- _INFORMATION SHOWN_
(** X4: a callback neither masks nor causes a failure of its caller.  When
    the code before the call returns, the call hands back its fixed result;
    when that code throws or crashes, the call is not reached and the failure
    is reported as it is.  Either way the world and the trace are those the
    caller's code left. *)
Theorem call_does_not_mask_failure
    {A : Type} (m : prog A) (c : call) (w : World) :
  res (run (m ;; invoke c) w)
  = match res (run m w) with
    | Returned _ => Returned (match stub_of c with
                              | generateUniqueId => VInt64 0
                              | _ => VVoid
                              end)
    | Thrown e => Thrown e
    | Crashed => Crashed
    end /\
  final (run (m ;; invoke c) w) = final (run m w) /\
  trace (run (m ;; invoke c) w) = trace (run m w).
Proof.
  rewrite run_bind. unfold followed_by.
  destruct (res (run m w)) as [a | e |]; simpl.
  - rewrite (invoke_silent c (final (run m w))); simpl.
    rewrite app_nil_r. repeat split.
  - repeat split.
  - repeat split.
Qed.
Lemma export_maps_keyed_by_stargazers_witness :
  exists stargazers,
    result (get_stargazers "o" "r" None (page_alice_only :: alice_script))
      = Returned stargazers /\
    (NoDup (map fst (user_all_starred_map alice_analysis)) /\
     incl (map fst (user_all_starred_map alice_analysis))
       (map login stargazers)) /\
    (NoDup (map fst (user_owned_repos_map alice_analysis)) /\
     incl (map fst (user_owned_repos_map alice_analysis))
       (map login stargazers)) /\
    (NoDup (map fst (user_activity_map alice_analysis)) /\
     incl (map fst (user_activity_map alice_analysis)) (map login stargazers)).
Proof.
  exact (export_maps_keyed_by_stargazers "o" "r" None
           (page_alice_only :: alice_script) alice_analysis alice_run).
Defined.

Lemma activity_export_never_empty_witness :
  In ("alice", ["2024-05-01T10:00:00Z: PushEvent on alice/tool";
                "None: WatchEvent on Unknown"])
    (user_activity_map alice_analysis) /\
  ["2024-05-01T10:00:00Z: PushEvent on alice/tool";
   "None: WatchEvent on Unknown"] <> [].
Proof.
  assert (Hin : In ("alice", ["2024-05-01T10:00:00Z: PushEvent on alice/tool";
                              "None: WatchEvent on Unknown"])
                  (user_activity_map alice_analysis))
    by (vm_compute; left; reflexivity).
  split; [exact Hin|].
  exact (activity_export_never_empty "o" "r" None
           (page_alice_only :: alice_script) alice_analysis alice_run
           "alice" _ Hin).
Defined.

(** ** The keys of a record *)

Lemma dict_set_keys_present {V} (d : list (string * V)) (k : string) (v : V) :
  In k (map fst d) -> map fst (dict_set d k v) = map fst d.
Proof.
  intros H. rewrite dict_set_keys.
  replace (existsb (String.eqb k) (map fst d)) with true; [reflexivity|].
  symmetry. apply existsb_exists. exists k. split; [exact H | apply String.eqb_refl].
Qed.

(** Keeps the keys of a dict through assignments at keys it has. *)
Ltac keep_keys H :=
  repeat (rewrite dict_set_keys_present; [|rewrite ?H; cbn; tauto]);
  rewrite ?H.

Lemma with_details_keys (login : string) (details : Dict) :
  map fst (with_details (default_user_data login) details) = record_keys.
Proof.
  unfold with_details.
  assert (H : map fst (default_user_data login) = record_keys) by reflexivity.
  repeat (rewrite dict_set_keys_present;
          [|repeat (rewrite dict_set_keys_present; [|rewrite ?H; cbn; tauto]);
            rewrite ?H; cbn; tauto]).
  exact H.
Qed.
(** The same, for a buffer fresh from the constructor. *)
Lemma new_read_writes (n : Z) (cb0 : CircularBuffer.t A) (xs : list A) (d : Z) :
  0 < n → new zero n = Some cb0 →
  1 <= d <= n → d <= Z.of_nat (length xs) →
  ∃ x, rev xs !! Z.to_nat (d - 1) = Some x ∧
       read (writes fround cb0 xs) d = Some (fround x).
Proof.
  intros Hn Hnew Hd Hl.
  destruct (new_wf n cb0 Hn Hnew) as [Hwf Hsz].
  destruct (lookup_lt_is_Some_2 (rev xs) (Z.to_nat (d - 1))) as [x Hx].
  { rewrite length_rev. lia. }
  exists x. split; [done|].
  rewrite read_writes, ?Hx; [done..| |]; rewrite ?Hsz; lia.
Qed.

End CircularBufferFacts.

(** ** Delay line *)

Section DelayLineFacts.
Context {A : Type} (zero : A) (fround : A → A).
Local Open Scope Z_scope.

Lemma process_buffer (dl : DelayLine.t A) (x : A) (d : Q) :
  DelayLine.buffer (DelayLine.process fround dl x d).1 =
  CircularBuffer.write fround (DelayLine.buffer dl) x.
Proof. done. Qed.

(** The buffer after a run of [process] calls holds the inputs of the
    run, whatever the delay times were. *)
Lemma run_buffer (calls : list (A * Q)) (dl : DelayLine.t A) :
  DelayLine.buffer (DelayLine.run fround dl calls).1 =
  CircularBuffer.writes fround (DelayLine.buffer dl) (calls.*1).
Proof.
  revert dl. induction calls as [|[x d] calls IH]; intros dl; [done|].
  simpl. destruct (DelayLine.run _ _ calls) as [dl2 ys] eqn:E.
  simpl. change dl2 with (dl2, ys).1. rewrite <- E, IH. done.
Qed.

Lemma new_buffer (n : Z) (dl : DelayLine.t A) :
  DelayLine.new zero n = Some dl →
  CircularBuffer.new zero n = Some (DelayLine.buffer dl).
Proof.
  unfold DelayLine.new. destruct (CircularBuffer.new zero n); [|done].
  by intros [= <-].
Qed.

(** With delay 0 the read index is the advanced write index: the slot
    that the next write will overwrite. *)
Lemma process_zero_delay_slot (dl : DelayLine.t A) (x : A) (w : Z) :
  CircularBuffer.wf (DelayLine.buffer dl) →
  CircularBuffer.writeIndex (DelayLine.buffer dl) = JS.Num w →
  (DelayLine.process fround dl x 0%Q).2 =
    <[Z.to_nat w := fround x]> (CircularBuffer.buffer (DelayLine.buffer dl))
      !! Z.to_nat (if w + 1 <? CircularBuffer.size (DelayLine.buffer dl)
                   then w + 1 else 0).
Proof.
  intros Hwf Hw. unfold DelayLine.process; simpl.
  change (0 `div` 1) with 0.
  destruct (write_spec fround _ x w Hwf Hw) as [Hb Hi].
  pose proof Hwf as (Hn & _ & w' & Hw' & Hr).
  rewrite Hw in Hw'. injection Hw' as <-.
  rewrite (read_spec _ _ 0 (write_wf fround _ x Hwf) Hi)
    by (rewrite write_size; lia).
  rewrite Hb. f_equal. f_equal.
  destruct (Z.ltb_spec (w + 1) (CircularBuffer.size (DelayLine.buffer dl)));
    match goal with |- context [?a <=? ?b] => destruct (Z.leb_spec a b) end;
    lia.
Qed.
(** * LevelsQ: a shallow embedding of the universe-hopper demo

    The program is a single JavaScript module working on a handful of
    module-level variables ([levelData], [state], [player], [input], the hero
    frame arrays, [levelAssets], [lastT]).  The embedding gathers them in one
    record, [World.t], and turns every function of the source into a function
    from worlds to worlds.

    - JavaScript numbers that hold indices and counts are integers ([Z]);
      positions, times and zoom factors are rationals ([Q]).
    - An array read [a[i]] yields [undefined] outside the array: reads return
      an [option], and a value that may be [undefined] has type [jsnum].
    - [Math.random()] and [performance.now()] are inputs: the function that
      calls them takes the value they return as an argument.
    - The canvas is an output: drawing functions return the list of the
      calls they make on [ctx].
    - [console.warn] and [warnOnce] only write to the console and are left
      out.
    - The hero frames and the render footprint of the player are taken as
      the world has them: [loadSprites] is not part of the embedding. *)

From Stdlib Require Import String Ascii DecimalString.
From Stdlib Require Import ZArith QArith Qround Qminmax Qabs.
From Stdlib Require Import List Bool Lia Lqa FinFun.
Import ListNotations.

Open Scope Z_scope.

(** ** JavaScript values and arrays *)

(** A number or [undefined]. *)
Abbreviation jsnum := (option Z).

Definition jsnum_eqb (a b : jsnum) : bool :=
  match a, b with
  | Some x, Some y => x =? y
  | None, None => true
  | _, _ => false
  end.

(** [a.length] *)
Definition len {A} (a : list A) : Z := Z.of_nat (length a).

(** [a[i]], [None] when [i] is not an index of [a]. *)
Definition idx {A} (a : list A) (i : Z) : option A :=
  if i <? 0 then None else nth_error a (Z.to_nat i).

- _EXERCISE DETAILS_
Take the entries above and return only the lines from the one with "trace (run (m" to the one with "(** Keeps the", both included, unchanged.

- _COMPLETED EXERCISE_
  trace (run (m ;; invoke c) w) = trace (run m w).
Proof.
  rewrite run_bind. unfold followed_by.
  destruct (res (run m w)) as [a | e |]; simpl.
  - rewrite (invoke_silent c (final (run m w))); simpl.
    rewrite app_nil_r. repeat split.
  - repeat split.
  - repeat split.
Qed.
Lemma export_maps_keyed_by_stargazers_witness :
  exists stargazers,
    result (get_stargazers "o" "r" None (page_alice_only :: alice_script))
      = Returned stargazers /\
    (NoDup (map fst (user_all_starred_map alice_analysis)) /\
     incl (map fst (user_all_starred_map alice_analysis))
       (map login stargazers)) /\
    (NoDup (map fst (user_owned_repos_map alice_analysis)) /\
     incl (map fst (user_owned_repos_map alice_analysis))
       (map login stargazers)) /\
    (NoDup (map fst (user_activity_map alice_analysis)) /\
     incl (map fst (user_activity_map alice_analysis)) (map login stargazers)).
Proof.
  exact (export_maps_keyed_by_stargazers "o" "r" None
           (page_alice_only :: alice_script) alice_analysis alice_run).
Defined.

Lemma activity_export_never_empty_witness :
  In ("alice", ["2024-05-01T10:00:00Z: PushEvent on alice/tool";
                "None: WatchEvent on Unknown"])
    (user_activity_map alice_analysis) /\
  ["2024-05-01T10:00:00Z: PushEvent on alice/tool";
   "None: WatchEvent on Unknown"] <> [].
Proof.
  assert (Hin : In ("alice", ["2024-05-01T10:00:00Z: PushEvent on alice/tool";
                              "None: WatchEvent on Unknown"])
                  (user_activity_map alice_analysis))
    by (vm_compute; left; reflexivity).
  split; [exact Hin|].
  exact (activity_export_never_empty "o" "r" None
           (page_alice_only :: alice_script) alice_analysis alice_run
           "alice" _ Hin).
Defined.

(** ** The keys of a record *)

Lemma dict_set_keys_present {V} (d : list (string * V)) (k : string) (v : V) :
  In k (map fst d) -> map fst (dict_set d k v) = map fst d.
Proof.
  intros H. rewrite dict_set_keys.
  replace (existsb (String.eqb k) (map fst d)) with true; [reflexivity|].
  symmetry. apply existsb_exists. exists k. split; [exact H | apply String.eqb_refl].
Qed.

(** Keeps the keys of a dict through assignments at keys it has. *)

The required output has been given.